▸ What needs to be done: Output nothing but the lines from the first line of the entries to the line with "Definition sadd (m", inclusive, exactly as they read.

+-------+

(* ===== verification/TinyServer.v ===== *)
(** A small concrete key-value server: strings and sets, with the commands the
    program uses on them.  It is an instance of the parameter [exec] of the
    program, and satisfies what the theorems assume of a server. *)
From S2P Require Import Prelude Opcode WriteOp Ledger LedgerFacts LedgerActions Error.
From S2P Require Import Cmd Script ScriptEncode ScriptFacts ScriptSem ScriptEffect.
From stdpp Require Import list gmap.
Local Open Scope Z_scope.

Inductive Val := VStr (s : bytes) | VSet (X : gset bytes).

#[global] Instance Val_eq_dec : EqDecision Val.
Proof. solve_decision. Defined.

Abbreviation Db := (gmap bytes Val).

Definition sadd (m : bytes) (o : option Val) : option Val :=
  match o with
  | None => Some (VSet {[m]})
  | Some (VSet X) => Some (VSet ({[m]} ∪ X))
  | Some (VStr s) => Some (VStr s)
  end.

(** A set whose last member is removed is gone. *)
Definition srem (m : bytes) (o : option Val) : option Val :=
  match o with
  | Some (VSet X) => if decide (X ∖ {[m]} = ∅) then None else Some (VSet (X ∖ {[m]}))
  | o => o
  end.

Definition wrongtype : bytes := "WRONGTYPE Operation against a key holding the wrong kind of value".

Definition set_op (k : bytes) (f : option Val → option Val) (db : Db) : Lua * Db :=
  match db !! k with
  | Some (VStr _) => (LErr wrongtype, db)
  | _ => (LNum 1, partial_alter f k db)
  end.

Definition tiny (args : list bytes) (db : Db) : Lua * Db :=
  match args with
  | verb :: k :: rest =>
      if bool_decide (verb = "SET") then
        match rest with [v] => (LOk "OK", <[k := VStr v]> db) | _ => (LErr "ERR syntax", db) end
      else if bool_decide (verb = "DEL") then (LNum 1, delete k db)
      else if bool_decide (verb = "SADD") then
        match rest with [m] => set_op k (sadd m) db | _ => (LErr "ERR syntax", db) end
      else if bool_decide (verb = "SREM") then
        match rest with [m] => set_op k (srem m) db | _ => (LErr "ERR syntax", db) end
      else if bool_decide (verb = "EXISTS") then
        (LNum (match db !! k with Some _ => 1 | None => 0 end), db)
      else if bool_decide (verb = "TYPE") then
        (LOk (match db !! k with None => "none" | Some (VStr _) => "string"
              | Some (VSet _) => "set" end), db)
      else if bool_decide (verb = "SISMEMBER") then
        match db !! k, rest with
        | Some (VStr _), _ => (LErr wrongtype, db)
        | Some (VSet X), [m] => (LNum (if decide (m ∈ X) then 1 else 0), db)
        | _, _ => (LNum 0, db)
        end
      else (LErr "ERR unknown command", db)
  | _ => (LErr "ERR unknown command", db)
  end.

Lemma tiny_reads_only : reads_only tiny.
Proof.
  intros verb args db Hv. unfold tiny. destruct args as [|k rest]; [done|].
  unfold read_verbs in Hv. rewrite !elem_of_cons in Hv.
  destruct Hv as [->|[->|[->|[->|[->|[->|Hv]]]]]]; try reflexivity;
    [|by apply not_elem_of_nil in Hv].
  simpl. destruct (db !! k) as [[]|], rest as [|m []]; reflexivity.
Qed.

(** What a step does: nothing, or a change of one key. *)
Definition steps_as (x : bytes * VfdwLedgerStep) (k : bytes) (f : option Val → option Val) : Prop :=
  ∀ db, do_step tiny db x = partial_alter f k db.

Lemma sadd_as k m db : (set_op k (sadd m) db).2 = partial_alter (sadd m) k db.
Proof.
  unfold set_op. destruct (db !! k) as [[]|] eqn:E; try done. simpl.
  symmetry. apply partial_alter_id. exact (eq_trans (f_equal _ E) (eq_sym E)).
Qed.

Lemma srem_as k m db : (set_op k (srem m) db).2 = partial_alter (srem m) k db.
Proof.
  unfold set_op. destruct (db !! k) as [[]|] eqn:E; try done. simpl.
  symmetry. apply partial_alter_id. exact (eq_trans (f_equal _ E) (eq_sym E)).
Qed.

Inductive step_view (x : bytes * VfdwLedgerStep) : Prop :=
  | view_none : (∀ db, do_step tiny db x = db) → step_view x
  | view_key f : steps_as x x.1 f → (x.1, None) ∈ foot x → step_view x
  | view_add ks m : steps_as x ks (sadd m) → (ks, Some m) ∈ foot x → step_view x
  | view_rem ks m : steps_as x ks (srem m) → (ks, Some m) ∈ foot x → step_view x.

Lemma step_view_all x : step_view x.
Proof.
  destruct x as [k [op args]].
  destruct (decide (op = 0)) as [->|]; [|destruct (decide (op = 1)) as [->|];
    [|destruct (decide (op = 4)) as [->|]; [|destruct (decide (op = 5)) as [->|];
    [|destruct (decide (op = 11)) as [->|]; [|destruct (decide (op = 12)) as [->|]]]]]].
  - destruct args as [|v r]; [by apply view_none|].
    by apply (view_key _ (λ _, Some (VStr v))); [|left].
  - by apply (view_key _ (λ _, None)); [|left].
  - destruct args as [|v r]; [by apply view_none|].
    apply (view_key _ (sadd v)); [|left]. intros db. apply (sadd_as k v db).
  - destruct args as [|v r]; [by apply view_none|].
    apply (view_key _ (srem v)); [|left]. intros db. apply (srem_as k v db).
  - destruct args as [|ks [|m r]]; [by apply view_none..|].
    apply (view_add _ ks m); [|left]. intros db. apply (sadd_as ks m db).
  - destruct args as [|ks [|m r]]; [by apply view_none..|].
    apply (view_rem _ ks m); [|left]. intros db. apply (srem_as ks m db).
  - apply view_none. intros db. unfold do_step, step_cmd, ACTION. cbn [st_op st_args fst snd].
    repeat match goal with
    | |- context [match ?z with _ => _ end] => is_var z; destruct z; try done
    end; destruct args as [|a [|b r]]; done.
Qed.

Lemma add_rem_comm m1 m2 o : m1 ≠ m2 → sadd m1 (srem m2 o) = srem m2 (sadd m1 o).
Proof.
  intros Hne. destruct o as [[s|X]|]; [done| |]; simpl.
  - rewrite (decide_False (P := ({[m1]} ∪ X) ∖ {[m2]} = ∅)) by set_solver.
    case_decide; simpl; do 2 f_equal; set_solver.
  - rewrite decide_False by set_solver. do 2 f_equal. set_solver.
Qed.

Lemma add_add_comm m1 m2 o : sadd m1 (sadd m2 o) = sadd m2 (sadd m1 o).
Proof. destruct o as [[s|X]|]; [done| |]; simpl; do 2 f_equal; set_solver. Qed.

Lemma rem_rem_comm m1 m2 o : srem m1 (srem m2 o) = srem m2 (srem m1 o).
Proof.
  destruct o as [[s|X]|]; [done| |done]; simpl.
  assert (E : X ∖ {[m1]} ∖ {[m2]} = X ∖ {[m2]} ∖ {[m1]}) by set_solver.
  destruct (decide (X ∖ {[m2]} = ∅)) as [H2|H2], (decide (X ∖ {[m1]} = ∅)) as [H1|H1]; simpl; [done| | |].
  - rewrite decide_True; [done|]. rewrite E, H2. set_solver.
  - rewrite decide_True; [done|]. rewrite <- E, H1. set_solver.
  - by rewrite E.
Qed.

Lemma key_commute x y kx ky f g :
  steps_as x kx f → steps_as y ky g → (kx = ky → ∀ o, f (g o) = g (f o)) →
  steps_commute tiny x y.
Proof.
  intros Hx Hy Hc db. rewrite !Hy, !Hx. destruct (decide (kx = ky)) as [->|Hne].
  - rewrite !partial_alter_partial_alter_eq. apply partial_alter_ext. intros o _. symmetry. by apply Hc.
  - by rewrite partial_alter_partial_alter_ne.
Qed.

Lemma apart_foot x y a b : apart x y = true → a ∈ foot x → b ∈ foot y → loc_clash a b = false.
Proof.
  unfold apart. rewrite forallb_forall. intros H Ha Hb.
  apply list_elem_of_In in Ha, Hb. specialize (H a Ha). rewrite forallb_forall in H.
  specialize (H b Hb). by destruct (loc_clash a b).
Qed.

Lemma clash_false (k1 k2 : bytes) (o1 o2 : option bytes) :
  loc_clash (k1, o1) (k2, o2) = false →
  k1 ≠ k2 ∨ ∃ a b, o1 = Some a ∧ o2 = Some b ∧ a ≠ b.
Proof.
  unfold loc_clash. simpl. destruct (bool_decide_reflect (k1 = k2)); [|by left]. simpl.
  destruct o1 as [a|], o2 as [b|]; try done. intros H%bool_decide_eq_false. right. eauto.
Qed.

(** The small server meets the independence assumption. *)
Lemma tiny_frames : server_frames tiny.
Proof.
  intros x y Hap.
  destruct (step_view_all x) as [Hx|f Hx Fx|kx m Hx Fx|kx m Hx Fx];
    try (by intros db; rewrite !Hx);
    destruct (step_view_all y) as [Hy|g Hy Fy|ky m' Hy Fy|ky m' Hy Fy];
    try (by intros db; rewrite !Hy);
    apply (key_commute _ _ _ _ _ _ Hx Hy); intros E o;
    (destruct (clash_false _ _ _ _ (apart_foot x y _ _ Hap Fx Fy)) as [?|(a & b & Ha & Hb & Hne)];
     [done|simplify_eq]).
  - apply add_add_comm.
  - by apply add_rem_comm.
  - symmetry. by apply add_rem_comm.
  - apply rem_rem_comm.
Qed.

(** A two-table log: a set of rows with its keyset, then a string. *)
Definition two_ops : list VfdwWriteOp :=
  [WriteOp None None VFDW_OP_INSERT 1 VFDW_TABLE_STRING 1 1 0 "a" None None None (Some "v1")
     None [] [] [] false None [] (Some "idx");
   WriteOp None None VFDW_OP_INSERT 2 VFDW_TABLE_SET 1 1 0 "s" None (Some "x") None
     None None [] [] [] false None [] None;
   WriteOp None None VFDW_OP_UPDATE 1 VFDW_TABLE_STRING 1 1 0 "a" None None None (Some "v2")
     None [] [] [] false None [] (Some "idx")].

Definition two_type (k : bytes) : VfdwTableType :=
  if bool_decide (k = "s") then VFDW_TABLE_SET else VFDW_TABLE_STRING.

Definition two_ledger : Ledger := (miter vfdw_ledger_note two_ops ledger_empty).2.

Definition two_cmd : VfdwCmd :=
  match vfdw_script_encode "5f3a" two_ledger (vfdw_cmd_init 32) with
  | Ok c => c | Raise _ => vfdw_cmd_init 32
  end.

Definition two_db : Db := default ∅ (snd <$> evalsha tiny undec (cmd_args two_cmd) ∅).

Lemma two_fits : ledger_fits two_ledger.
Proof. apply ledger_fits_dec. vm_compute. reflexivity. Qed.

Lemma two_typed : Forall (op_typed two_type) two_ops.
Proof. repeat constructor; intros old Ho; discriminate Ho. Qed.

(** The same command sent again: the key exists now, and nothing changes. *)
Lemma refusal_changes_nothing_witness :
  ∃ keys argv, keys ++ argv = drop 3 (cmd_args two_cmd) ∧
    (vfdw_script_src tiny undec keys argv two_db).2 = two_db.
Proof.
  exists (take 3 (drop 3 (cmd_args two_cmd))), (drop 6 (cmd_args two_cmd)).
  split; [vm_compute; reflexivity|].
  apply (refusal_changes_nothing tiny undec (take 3 (drop 3 (cmd_args two_cmd)))
           (drop 6 (cmd_args two_cmd)) two_db _
           (vfdw_script_src tiny undec (take 3 (drop 3 (cmd_args two_cmd)))
              (drop 6 (cmd_args two_cmd)) two_db).1).
  - exact tiny_reads_only.
  - apply surjective_pairing.
  - vm_compute. discriminate.
  - vm_compute. discriminate.
Defined.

+-------+

▸ Solved exercise:
(* ===== verification/TinyServer.v ===== *)
(** A small concrete key-value server: strings and sets, with the commands the
    program uses on them.  It is an instance of the parameter [exec] of the
    program, and satisfies what the theorems assume of a server. *)
From S2P Require Import Prelude Opcode WriteOp Ledger LedgerFacts LedgerActions Error.
From S2P Require Import Cmd Script ScriptEncode ScriptFacts ScriptSem ScriptEffect.
From stdpp Require Import list gmap.
Local Open Scope Z_scope.

Inductive Val := VStr (s : bytes) | VSet (X : gset bytes).

#[global] Instance Val_eq_dec : EqDecision Val.
Proof. solve_decision. Defined.

Abbreviation Db := (gmap bytes Val).

Definition sadd (m : bytes) (o : option Val) : option Val :=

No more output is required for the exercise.